## What is required
Locate the line that contains "(** Two leaves" in the entries below, then repeat it and every following line through the line that contains "pose proof (Z.log2_lxor", exactly, and no others.

Collection entries
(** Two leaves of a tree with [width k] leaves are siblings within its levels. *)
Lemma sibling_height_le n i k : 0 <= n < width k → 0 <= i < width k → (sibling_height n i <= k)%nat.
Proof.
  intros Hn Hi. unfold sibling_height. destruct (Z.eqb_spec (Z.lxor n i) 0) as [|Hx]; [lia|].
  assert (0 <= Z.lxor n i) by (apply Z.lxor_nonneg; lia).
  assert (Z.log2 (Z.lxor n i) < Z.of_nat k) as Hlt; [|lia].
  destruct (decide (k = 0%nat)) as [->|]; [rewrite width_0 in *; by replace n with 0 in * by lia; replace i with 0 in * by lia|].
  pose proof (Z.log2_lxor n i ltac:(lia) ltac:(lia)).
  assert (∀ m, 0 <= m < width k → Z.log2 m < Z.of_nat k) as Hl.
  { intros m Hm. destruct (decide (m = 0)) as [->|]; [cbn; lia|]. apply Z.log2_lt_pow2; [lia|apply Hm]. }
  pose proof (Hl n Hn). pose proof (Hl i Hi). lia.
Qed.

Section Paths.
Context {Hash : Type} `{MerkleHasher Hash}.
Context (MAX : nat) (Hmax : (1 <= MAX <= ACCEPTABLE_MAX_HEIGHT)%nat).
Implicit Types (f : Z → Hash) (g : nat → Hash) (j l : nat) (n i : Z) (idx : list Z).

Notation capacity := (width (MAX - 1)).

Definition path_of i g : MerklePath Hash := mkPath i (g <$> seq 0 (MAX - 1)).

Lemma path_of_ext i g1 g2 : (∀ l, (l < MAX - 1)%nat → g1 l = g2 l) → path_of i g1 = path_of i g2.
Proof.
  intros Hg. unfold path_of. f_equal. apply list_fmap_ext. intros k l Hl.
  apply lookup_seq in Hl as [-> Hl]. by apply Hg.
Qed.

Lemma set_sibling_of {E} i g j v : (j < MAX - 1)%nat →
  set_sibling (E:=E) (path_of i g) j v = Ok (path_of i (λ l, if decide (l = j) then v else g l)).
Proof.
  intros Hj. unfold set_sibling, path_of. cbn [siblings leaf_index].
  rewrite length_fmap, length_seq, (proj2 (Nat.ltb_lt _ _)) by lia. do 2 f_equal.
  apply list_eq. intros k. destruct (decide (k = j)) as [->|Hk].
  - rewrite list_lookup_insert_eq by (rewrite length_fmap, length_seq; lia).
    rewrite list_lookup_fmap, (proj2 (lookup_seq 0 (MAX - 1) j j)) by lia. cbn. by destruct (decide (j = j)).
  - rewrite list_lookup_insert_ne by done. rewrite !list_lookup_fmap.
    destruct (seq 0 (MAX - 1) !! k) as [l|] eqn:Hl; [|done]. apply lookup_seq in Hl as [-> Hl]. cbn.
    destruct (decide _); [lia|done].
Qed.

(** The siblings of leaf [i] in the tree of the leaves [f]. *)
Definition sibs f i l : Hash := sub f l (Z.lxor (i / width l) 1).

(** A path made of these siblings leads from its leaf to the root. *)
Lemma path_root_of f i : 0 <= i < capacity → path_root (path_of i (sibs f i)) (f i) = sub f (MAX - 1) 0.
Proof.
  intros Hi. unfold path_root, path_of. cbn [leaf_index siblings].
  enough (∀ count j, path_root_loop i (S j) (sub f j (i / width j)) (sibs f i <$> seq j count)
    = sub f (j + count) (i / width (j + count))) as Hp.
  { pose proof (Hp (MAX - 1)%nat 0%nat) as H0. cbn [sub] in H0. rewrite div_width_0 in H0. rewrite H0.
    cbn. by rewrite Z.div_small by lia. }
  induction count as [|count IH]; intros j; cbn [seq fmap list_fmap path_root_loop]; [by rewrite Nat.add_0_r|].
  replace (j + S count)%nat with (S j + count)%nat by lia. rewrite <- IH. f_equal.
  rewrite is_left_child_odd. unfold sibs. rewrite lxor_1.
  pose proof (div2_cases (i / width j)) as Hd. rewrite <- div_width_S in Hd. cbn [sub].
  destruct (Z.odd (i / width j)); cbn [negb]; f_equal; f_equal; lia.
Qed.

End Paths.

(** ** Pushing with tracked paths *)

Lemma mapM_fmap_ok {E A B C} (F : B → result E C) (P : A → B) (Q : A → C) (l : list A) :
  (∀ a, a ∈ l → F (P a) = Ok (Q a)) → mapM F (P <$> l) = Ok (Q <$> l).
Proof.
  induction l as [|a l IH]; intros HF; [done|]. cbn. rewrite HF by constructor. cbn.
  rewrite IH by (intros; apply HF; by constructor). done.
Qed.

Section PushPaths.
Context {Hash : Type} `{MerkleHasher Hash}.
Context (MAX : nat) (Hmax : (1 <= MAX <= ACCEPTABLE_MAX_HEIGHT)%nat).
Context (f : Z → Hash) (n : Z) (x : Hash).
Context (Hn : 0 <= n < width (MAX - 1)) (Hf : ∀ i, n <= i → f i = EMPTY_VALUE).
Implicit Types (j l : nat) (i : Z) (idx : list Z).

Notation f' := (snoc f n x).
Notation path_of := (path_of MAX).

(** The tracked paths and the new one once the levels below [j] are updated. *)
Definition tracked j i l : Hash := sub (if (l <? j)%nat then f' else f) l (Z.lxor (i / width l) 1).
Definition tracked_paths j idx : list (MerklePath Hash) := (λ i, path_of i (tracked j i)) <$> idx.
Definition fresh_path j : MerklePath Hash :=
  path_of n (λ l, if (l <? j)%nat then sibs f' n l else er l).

* * *

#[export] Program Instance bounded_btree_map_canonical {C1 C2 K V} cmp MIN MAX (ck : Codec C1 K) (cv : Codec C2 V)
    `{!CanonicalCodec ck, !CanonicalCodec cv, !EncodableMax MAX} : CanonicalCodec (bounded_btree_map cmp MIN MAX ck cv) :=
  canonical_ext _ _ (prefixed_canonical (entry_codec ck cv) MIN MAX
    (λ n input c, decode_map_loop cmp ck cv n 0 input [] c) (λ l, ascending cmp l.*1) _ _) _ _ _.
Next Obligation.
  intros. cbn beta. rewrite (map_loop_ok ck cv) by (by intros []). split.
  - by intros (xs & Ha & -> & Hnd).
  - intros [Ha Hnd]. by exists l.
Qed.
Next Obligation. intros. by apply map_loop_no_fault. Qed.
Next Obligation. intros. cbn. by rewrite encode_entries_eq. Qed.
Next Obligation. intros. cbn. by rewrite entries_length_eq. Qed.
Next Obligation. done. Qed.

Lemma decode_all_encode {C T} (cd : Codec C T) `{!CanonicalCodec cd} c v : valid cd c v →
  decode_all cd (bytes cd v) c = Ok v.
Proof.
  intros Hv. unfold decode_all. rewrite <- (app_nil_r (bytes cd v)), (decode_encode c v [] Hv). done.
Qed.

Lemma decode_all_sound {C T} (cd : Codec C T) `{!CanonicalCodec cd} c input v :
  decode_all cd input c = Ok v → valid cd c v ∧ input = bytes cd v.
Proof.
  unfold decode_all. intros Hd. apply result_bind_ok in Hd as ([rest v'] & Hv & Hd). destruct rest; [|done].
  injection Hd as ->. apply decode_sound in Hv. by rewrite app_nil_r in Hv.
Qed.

## Exercise output
(** Two leaves of a tree with [width k] leaves are siblings within its levels. *)
Lemma sibling_height_le n i k : 0 <= n < width k → 0 <= i < width k → (sibling_height n i <= k)%nat.
Proof.
  intros Hn Hi. unfold sibling_height. destruct (Z.eqb_spec (Z.lxor n i) 0) as [|Hx]; [lia|].
  assert (0 <= Z.lxor n i) by (apply Z.lxor_nonneg; lia).
  assert (Z.log2 (Z.lxor n i) < Z.of_nat k) as Hlt; [|lia].
  destruct (decide (k = 0%nat)) as [->|]; [rewrite width_0 in *; by replace n with 0 in * by lia; replace i with 0 in * by lia|].
  pose proof (Z.log2_lxor n i ltac:(lia) ltac:(lia)).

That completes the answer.